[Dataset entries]
────────────────
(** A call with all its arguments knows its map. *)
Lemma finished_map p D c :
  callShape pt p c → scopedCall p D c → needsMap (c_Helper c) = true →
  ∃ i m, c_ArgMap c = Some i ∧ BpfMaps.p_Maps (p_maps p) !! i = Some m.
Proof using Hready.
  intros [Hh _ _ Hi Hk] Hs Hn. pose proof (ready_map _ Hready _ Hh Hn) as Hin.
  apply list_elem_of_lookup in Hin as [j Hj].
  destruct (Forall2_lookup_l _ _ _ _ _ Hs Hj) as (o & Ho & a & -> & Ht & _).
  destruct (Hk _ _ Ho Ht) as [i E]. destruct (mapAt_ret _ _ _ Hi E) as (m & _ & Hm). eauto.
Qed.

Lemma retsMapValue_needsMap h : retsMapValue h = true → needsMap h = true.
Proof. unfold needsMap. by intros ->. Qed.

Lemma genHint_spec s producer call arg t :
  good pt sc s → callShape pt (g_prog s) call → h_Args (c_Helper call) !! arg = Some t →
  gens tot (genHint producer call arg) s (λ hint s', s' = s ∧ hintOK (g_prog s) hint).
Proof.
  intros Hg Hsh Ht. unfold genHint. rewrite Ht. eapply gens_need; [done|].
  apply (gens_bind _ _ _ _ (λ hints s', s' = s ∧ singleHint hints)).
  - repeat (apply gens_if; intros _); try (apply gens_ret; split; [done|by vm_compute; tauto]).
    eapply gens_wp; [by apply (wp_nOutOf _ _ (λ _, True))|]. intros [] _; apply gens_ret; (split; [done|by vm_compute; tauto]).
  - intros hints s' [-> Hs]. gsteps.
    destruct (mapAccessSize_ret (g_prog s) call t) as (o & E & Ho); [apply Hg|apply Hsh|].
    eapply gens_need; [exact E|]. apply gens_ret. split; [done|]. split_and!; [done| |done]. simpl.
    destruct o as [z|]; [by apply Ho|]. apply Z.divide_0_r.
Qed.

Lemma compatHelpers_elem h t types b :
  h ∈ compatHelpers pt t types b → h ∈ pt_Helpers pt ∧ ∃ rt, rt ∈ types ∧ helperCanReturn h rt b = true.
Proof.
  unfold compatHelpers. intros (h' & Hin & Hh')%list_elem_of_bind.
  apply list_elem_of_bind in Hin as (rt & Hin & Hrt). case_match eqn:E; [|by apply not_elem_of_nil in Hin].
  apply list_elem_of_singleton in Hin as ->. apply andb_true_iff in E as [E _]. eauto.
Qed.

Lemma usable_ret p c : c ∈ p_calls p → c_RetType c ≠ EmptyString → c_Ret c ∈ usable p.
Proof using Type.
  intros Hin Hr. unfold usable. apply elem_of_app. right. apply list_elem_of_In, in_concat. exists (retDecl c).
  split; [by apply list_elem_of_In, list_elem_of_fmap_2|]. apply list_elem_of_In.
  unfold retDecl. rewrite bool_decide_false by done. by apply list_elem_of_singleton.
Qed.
────────────────
● **REQUIREMENT**:
Pull every line containing "unfold" from the data.

● **WRITTEN REPLY**:
Proof. unfold needsMap. by intros ->. Qed.
  intros Hg Hsh Ht. unfold genHint. rewrite Ht. eapply gens_need; [done|].
  unfold compatHelpers. intros (h' & Hin & Hh')%list_elem_of_bind.
  intros Hin Hr. unfold usable. apply elem_of_app. right. apply list_elem_of_In, in_concat. exists (retDecl c).
  unfold retDecl. rewrite bool_decide_false by done. by apply list_elem_of_singleton.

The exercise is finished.